▸ EXERCISE INSTRUCTIONS
Write out again, exactly, the lines below starting at the one with "Section Api." and ending at the one with "Some b => k b".

------ INPUT MATERIAL ------

(* ===== verification/BindingApi.v ===== *)
(** * The bindings API (src/http/binding.ts, src/http/auth-middleware.ts)

    The admin endpoints over bindings, behind the bearer token.  A request is
    a value of [ApiRequest]; its handler returns the response, and a [Throw]
    is an unhandled failure.  The random webhook secret is an argument of the
    requests that make one; the migrations, which run over the Huly client of
    a loaded binding, are arguments of the handlers.  The rate limit of three
    endpoints and logging are not modelled. *)

From S2P Require Import Prelude JsMap JsString JsVal Metrics Platform Conflict Mongo Store Credentials Sync.
From S2P Require Import Queue Breaker Engine Webhook RateLimit BaseUrl GitLabMaps GitLabClient Lifecycle.
Open Scope nat_scope.
Open Scope string_scope.
Open Scope list_scope.

(** ** src/http/auth-middleware.ts *)

Definition requireBearer (secret : string) (authHeader : option string) : bool :=
  match authHeader with
  | None | Some "" => false
  | Some h => match after_prefix "Bearer " h with
              | Some token => token_matches token secret
              | None => false
              end
  end.

(** ** Requests and responses *)

Record ApiResponse := MkApiResponse { ar_status : Z; ar_json : jsval }.

Definition api_error_json (status : Z) (msg : string) : ApiResponse :=
  MkApiResponse status (VObj [("error", VStr msg)]).

Inductive ApiRequest :=
  | PostBinding (body : record) (secretPlaintext : string)
  | GetBindings (workspaceUuid : jsval)
  | DeleteBinding (id : string)
  | RotateSecret (id newSecret : string)
  | ReRegisterWebhook (id : string)
  | PatchBinding (id : string) (body : record)
  | MigrateReviewerLabels (id : string)
  | MigrateMixinSplit (id : string).

(** A binding as [toView] and the PATCH endpoint show it. *)
Definition binding_json (v : BindingView) : jsval :=
  VObj ([("id", VStr (bv_id v)); ("workspaceUuid", VStr (bv_workspaceUuid v));
         ("hulyProjectRef", VStr (bv_hulyProjectRef v)); ("gitlabProjectId", VNum (bv_gitlabProjectId v));
         ("gitlabProjectPath", VStr (bv_gitlabProjectPath v)); ("credentialRef", VStr (bv_credentialRef v));
         ("webhookRegistered", VBool (bv_webhookRegistered v)); ("createdAt", VDate (Some (bv_createdAt v)));
         ("disabled", VBool (bv_disabled v))] ++
        match bv_webhookId v with Some i => [("webhookId", VNum i)] | None => [] end).

(** An optional property of a response. *)
Definition optional {A} (k : string) (f : A -> jsval) (v : option A) : record :=
  match v with Some a => [(k, f a)] | None => [] end.

Section Api.
Context {Coll : Type -> Type} `{Mongo Coll} {P : Platform} {C : Cipher} {W : Type} `{Http W}.
Abbreviation LS := (LifeState Coll W).
Abbreviation ML := (M (LifeState Coll W)).

(** What the router is made with: the service and the base URL are optional,
    and so is the loader the migrations need. *)
Record BindingRouterDeps := MkBindingRouterDeps {
  br_encryptionKey : string;
  br_serverSecret : string;
  br_lifecycle : option (string -> ML Client);
  br_publicBaseUrl : option string;
  br_migrateReviewerLabels : option (BindingDoc -> ML record);
  br_migrateMixinSplit : option (BindingDoc -> ML record)
}.

Context (deps : BindingRouterDeps).

(** [Date.now()] and [new ObjectId()]: of the credentials' counters. *)
Definition api_now : ML Z := on_creds cred_now.
Definition api_oid : ML string := on_creds next_cred_id.

(** The lifecycle service, with the address it registers. *)
Definition lifecycle : option ((string -> ML Client) * string) :=
  match br_lifecycle deps, br_publicBaseUrl deps with
  | Some f, Some u => Some (f, u)
  | _, _ => None
  end.

(** The binding of a path, or the response that ends the request. *)
Definition with_binding (id : string) (k : BindingDoc -> ML ApiResponse) : ML ApiResponse :=
  match parseObjectId id with
  | None => ret (api_error_json 400 "invalid id format")
  | Some _ =>
      let! binding := on_store (getBinding id) in
      match binding with
      | None => ret (api_error_json 404 "Not found")
      | Some b => k b
      end
  end.

Definition post_binding (body : record) (secretPlaintext : string) : ML ApiResponse :=
  match prop_of body "workspaceUuid", prop_of body "hulyProjectRef", prop_of body "gitlabProjectId",
        prop_of body "gitlabProjectPath", prop_of body "credentialRef" with
  | VStr workspaceUuid, VStr hulyProjectRef, VNum gitlabProjectId, VStr gitlabProjectPath, VStr credentialRef =>
      match parseObjectId credentialRef with
      | None => ret (api_error_json 400 "invalid id format")
      | Some _ =>
          let! webhookSecretRef := on_creds (putCredential (br_encryptionKey deps)
            (MkPutCredentialInput CkWebhookSecret secretPlaintext None None None None)) in
          let! id := api_oid in
          let! now := api_now in
          let! view := on_store (createBinding id now
            (MkCreateBindingInput workspaceUuid hulyProjectRef gitlabProjectId gitlabProjectPath credentialRef
               webhookSecretRef)) in
          let! registration :=
            match lifecycle with
            | Some (factory, publicBaseUrl) =>
                let! doc := on_store (getBinding (bv_id view)) in
                match doc with
                | Some doc =>
                    let! result := onBindingCreate (br_encryptionKey deps) factory doc publicBaseUrl in
                    ret (wr_webhookRegistered result, wr_webhookId result)
                | None => ret (false, None)
                end
            | None => ret (false, None)
            end in
          ret (MkApiResponse 201 (VObj ([("bindingId", VStr (bv_id view));
                                         ("webhookRegistered", VBool registration.1)] ++
                                        optional "webhookId" VNum registration.2)))
      end
  | _, _, _, _, _ => ret (api_error_json 400 "Invalid request body")
  end.

Definition get_bindings (workspaceUuid : jsval) : ML ApiResponse :=
  let! views := on_store (listBindings (as_string (Some workspaceUuid))) in
  ret (MkApiResponse 200 (VArr (map binding_json views))).

Definition delete_binding (id : string) : ML ApiResponse :=
  match parseObjectId id with
  | None => ret (api_error_json 400 "invalid id format")
  | Some _ =>
      let! binding := try_catch (on_store (getBinding id)) (fun _ => ret None) in
      match binding with
      | None => ret (api_error_json 404 "Not found")
      | Some b =>
          match br_lifecycle deps with
          | Some factory => onBindingDelete factory b
          | None => ret tt
          end ;;!
          on_creds (deleteCredential (bd_webhookSecretRef b)) ;;!
          on_store (deleteBinding id) ;;!
          ret (MkApiResponse 200 (VObj [("deleted", VBool true)]))
      end
  end.

Definition rotate_secret (id newSecret : string) : ML ApiResponse :=
  with_binding id (fun binding =>
    on_creds (rotateCredential (br_encryptionKey deps) (bd_webhookSecretRef binding)
                (MkRotateCredentialInput newSecret None None)) ;;!
    let! now := api_now in
    let! outcome :=
      match bd_webhookRegistered binding, bd_webhookId binding, br_lifecycle deps, br_publicBaseUrl deps with
      | true, Some _, Some factory, Some publicBaseUrl =>
          let! result := rotateWebhookSecret factory binding newSecret publicBaseUrl in
          ret (wr_webhookRegistered result, wr_reason result)
      | _, Some _, Some _, None => ret (false, None)
      | registered, _, _, _ => ret (registered, None)
      end in
    ret (MkApiResponse 200 (VObj ([("rotatedAt", VStr (toISOString now)); ("webhookRegistered", VBool outcome.1)] ++
                                  optional "reason" VStr outcome.2)))).

Definition re_register_webhook (id : string) : ML ApiResponse :=
  with_binding id (fun binding =>
    let! now := api_now in
    let! result :=
      match lifecycle with
      | Some (factory, publicBaseUrl) => reRegisterWebhook (br_encryptionKey deps) factory binding publicBaseUrl
      | None => ret (MkWebhookResult (bd_webhookRegistered binding) (bd_webhookId binding) None)
      end in
    ret (MkApiResponse 200 (VObj ([("rotatedAt", VStr (toISOString now));
                                   ("webhookRegistered", VBool (wr_webhookRegistered result))] ++
                                  optional "webhookId" VNum (wr_webhookId result) ++
                                  optional "reason" VStr (wr_reason result))))).

Definition patch_binding (id : string) (body : record) : ML ApiResponse :=
  with_binding id (fun _ =>
    match prop_of body "disabled" with
    | VBool b => on_store (updateBinding id (MkBindingUpdate None None (Some b) None))
    | _ => ret tt
    end ;;!
    let! refreshed := on_store (getBinding id) in
    match refreshed with
    | None => ret (api_error_json 404 "Not found")
    | Some doc => ret (MkApiResponse 200 (binding_json (toView doc)))
    end).

(** The two migrations: only for a paused binding. *)
Definition run_migration (what : string) (migration : option (BindingDoc -> ML record)) (id : string) : ML ApiResponse :=
  with_binding id (fun binding =>
    if negb (bd_disabled binding) then
      ret (MkApiResponse 409 (VObj [("error", VStr "binding active");
        ("message", VStr ("Pause binding (PATCH /api/v1/bindings/:id with {disabled: true}) before running " +:+ what +:+
                          "; re-enable after."))]))
    else
      match migration with
      | None => ret (api_error_json 500 "Internal server error")
      | Some migrate => let! result := migrate binding in ret (MkApiResponse 200 (VObj result))
      end).

Definition handle (req : ApiRequest) : ML ApiResponse :=
  match req with
  | PostBinding body secretPlaintext => post_binding body secretPlaintext
  | GetBindings workspaceUuid => get_bindings workspaceUuid
  | DeleteBinding id => delete_binding id
  | RotateSecret id newSecret => rotate_secret id newSecret
  | ReRegisterWebhook id => re_register_webhook id
  | PatchBinding id body => patch_binding id body
  | MigrateReviewerLabels id => run_migration "migration" (br_migrateReviewerLabels deps) id
  | MigrateMixinSplit id => run_migration "mixin-split migration" (br_migrateMixinSplit deps) id
  end.

(** The router. *)
Definition binding_api (authHeader : option string) (req : ApiRequest) : ML ApiResponse :=
  if requireBearer (br_serverSecret deps) authHeader then handle req
  else ret (api_error_json 401 "Unauthorized").
End Api.
Arguments MkBindingRouterDeps {Coll W}.
Arguments BindingRouterDeps : clear implicits.
(** C27: deleting a stored binding always succeeds - whatever GitLab or the client
    factory do about its hook - and is answered 200 with [deleted] alone,
    without the [bindingId] docs/api.md shows; afterwards neither the binding
    nor its webhook secret is stored; cursors, id map, dedup and inflight
    documents of the binding stay. *)
Theorem binding_deleted s id oid sref d :
  deletable s id oid sref d ->
  (forall factory ref, br_lifecycle deps = Some factory -> off_record (factory ref)) ->
  exists s', handle deps (DeleteBinding id) s = (Ok (MkApiResponse 200 (VObj [("deleted", VBool true)])), s') /\
    findOne (binding_by_id oid) (bindings (lc_store s')) = None /\
    findOne (fun c => bool_decide (cd_id c = sref)) (credentials (lc_creds s')) = None /\
    cursors (lc_store s') = cursors (lc_store s) /\ idmap (lc_store s') = idmap (lc_store s) /\
    dedup (lc_store s') = dedup (lc_store s) /\ inflight (lc_store s') = inflight (lc_store s).
Proof.
  intros Hdel Hfac. pose proof (binding_found _ _ _ _ _ Hdel) as Hget. destruct Hdel as [Hid Hd Hs Hbok Hcok].
  assert (Hhook : exists s1, match br_lifecycle deps with Some factory => onBindingDelete factory d
                             | None => ret tt end s = (Ok tt, s1) /\
                     lc_store s1 = lc_store s /\ lc_creds s1 = lc_creds s).
  { destruct (br_lifecycle deps) as [factory|]; [|by exists s].
    apply onBindingDelete_run. intros ref. by apply Hfac. }
  destruct Hhook as (s1 & E1 & Es & Ec).
  cbn [handle]. unfold delete_binding. rewrite Hid. unfold bind at 1, try_catch. rewrite Hget.
  rewrite (bind_ok _ _ _ _ _ E1). unfold deleteCredential, deleteBinding, cred_object_id, with_object_id.
  rewrite Hs, (parseObjectId_new _ _ Hid). unfold on_creds, on_store, zoom, modify, bind. cbn.
  eexists. split; [reflexivity|]. cbn. rewrite Es, Ec. split_and!; try done.
  - apply deleteOne_none; [|done]. unfold binding_by_id. intros x y Hx Hy. cbn. unfold same_binding.
    apply bool_decide_eq_true in Hx, Hy. apply orb_true_iff. left. apply bool_decide_eq_true. congruence.
  - apply deleteOne_none; [|done]. intros x y Hx Hy. cbn.
    apply bool_decide_eq_true in Hx, Hy. apply bool_decide_eq_true. congruence.
Qed.
(* ===== verification/MigrationsProofs.v ===== *)
(** * The one-off migrations keep what readers see, or do not

    The mixin migration moves a request's attributes without changing what
    [readMRMixinAttributes] answers, empties the legacy mixin when the
    platform takes [undefined] attributes away, resumes interrupted runs, and
    touches no document its binding's id-map entries do not name.  The reviewer
    migration, on requests whose mixin was already split, takes the reviewer
    labels away and writes the reviewers where no reader looks. *)

From S2P Require Import Prelude JsMap JsString JsVal Metrics Platform Conflict Mongo Store Huly Sync.
From S2P Require Import TxSubscriber Caches MergeRequests SyncToy IssuesProofs MergeRequestsProofs.
From S2P Require Import MergeRequestsRemote GitLabMaps Credentials Engine Webhook Migrations.
Open Scope nat_scope.
Open Scope string_scope.
Open Scope list_scope.

(** ** Payloads *)

Lemma pickFields_get src keys k :
  jget k (pickFields src keys) =
  if bool_decide (k ∈ keys) && is_defined (prop_of src k) then Some (prop_of src k) else None.
Proof.
  unfold pickFields. induction keys as [|k' keys IH]; [done|]. cbn [omap list_omap].
  destruct (is_defined (prop_of src k')) eqn:Ed.
  - cbn [jget fst snd]. destruct (decide (k = k')) as [->|Hk].
    + rewrite bool_decide_eq_true_2, Ed by by left. done.
    + rewrite IH, (bool_decide_ext (k ∈ k' :: keys) (k ∈ keys)); [done|]. rewrite elem_of_cons. naive_solver.
  - destruct (decide (k = k')) as [->|Hk].
    + rewrite IH, Ed, !andb_false_r. done.
    + rewrite IH, (bool_decide_ext (k ∈ k' :: keys) (k ∈ keys)); [done|]. rewrite elem_of_cons. naive_solver.
Qed.
Definition oauth_store (stateDoc : OAuthStateDoc) (code : string) (accept : option string) : MA AuthReply :=
  checked_base (os_gitlabBaseUrl stateDoc) ret (
    let! answer := exchange_code (os_gitlabBaseUrl stateDoc)
      ([("grant_type", "authorization_code"); ("client_id", ac_gitLabClientId config);
        ("client_secret", ac_gitLabClientSecret config); ("code", code);
        ("redirect_uri", ac_oauthRedirectUri config)] ++
       (if bool_decide (os_codeVerifier stateDoc = "") then [] else [("code_verifier", os_codeVerifier stateDoc)])) in
    match answer with
    | inl r => ret r
    | inr tokenData =>
        let! accessToken := get_prop tokenData "access_token" in
        let! refreshToken := get_prop tokenData "refresh_token" in
        let! expiresIn := get_prop tokenData "expires_in" in
        match accessToken with
        | VStr token =>
            let! now := on_creds cred_now in
            let! credentialRef := on_creds (putCredential (ac_encryptionKey config)
              (MkPutCredentialInput CkOauth token (Some (Some (now + expires_in expiresIn * 1000)%Z))
                 (string_or_undefined refreshToken) (Some (os_gitlabBaseUrl stateDoc))
                 (Some (os_workspaceUuid stateDoc)))) in
            ret (if accepts_json accept
                 then Json (MkApiResponse 200 (VObj [("credentialRef", VStr credentialRef);
                        ("workspaceUuid", VStr (os_workspaceUuid stateDoc));
                        ("hulyProjectRef", VStr (os_hulyProjectRef stateDoc))]))
                 else Html [] (success_page ""))
        | _ => ret (failure 400 "token_exchange_failed" "No access token in response")
        end
    end).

------

▸ SOLUTION TO THE EXERCISE
Section Api.
Context {Coll : Type -> Type} `{Mongo Coll} {P : Platform} {C : Cipher} {W : Type} `{Http W}.
Abbreviation LS := (LifeState Coll W).
Abbreviation ML := (M (LifeState Coll W)).

(** What the router is made with: the service and the base URL are optional,
    and so is the loader the migrations need. *)
Record BindingRouterDeps := MkBindingRouterDeps {
  br_encryptionKey : string;
  br_serverSecret : string;
  br_lifecycle : option (string -> ML Client);
  br_publicBaseUrl : option string;
  br_migrateReviewerLabels : option (BindingDoc -> ML record);
  br_migrateMixinSplit : option (BindingDoc -> ML record)
}.

Context (deps : BindingRouterDeps).

(** [Date.now()] and [new ObjectId()]: of the credentials' counters. *)
Definition api_now : ML Z := on_creds cred_now.
Definition api_oid : ML string := on_creds next_cred_id.

(** The lifecycle service, with the address it registers. *)
Definition lifecycle : option ((string -> ML Client) * string) :=
  match br_lifecycle deps, br_publicBaseUrl deps with
  | Some f, Some u => Some (f, u)
  | _, _ => None
  end.

(** The binding of a path, or the response that ends the request. *)
Definition with_binding (id : string) (k : BindingDoc -> ML ApiResponse) : ML ApiResponse :=
  match parseObjectId id with
  | None => ret (api_error_json 400 "invalid id format")
  | Some _ =>
      let! binding := on_store (getBinding id) in
      match binding with
      | None => ret (api_error_json 404 "Not found")
      | Some b => k b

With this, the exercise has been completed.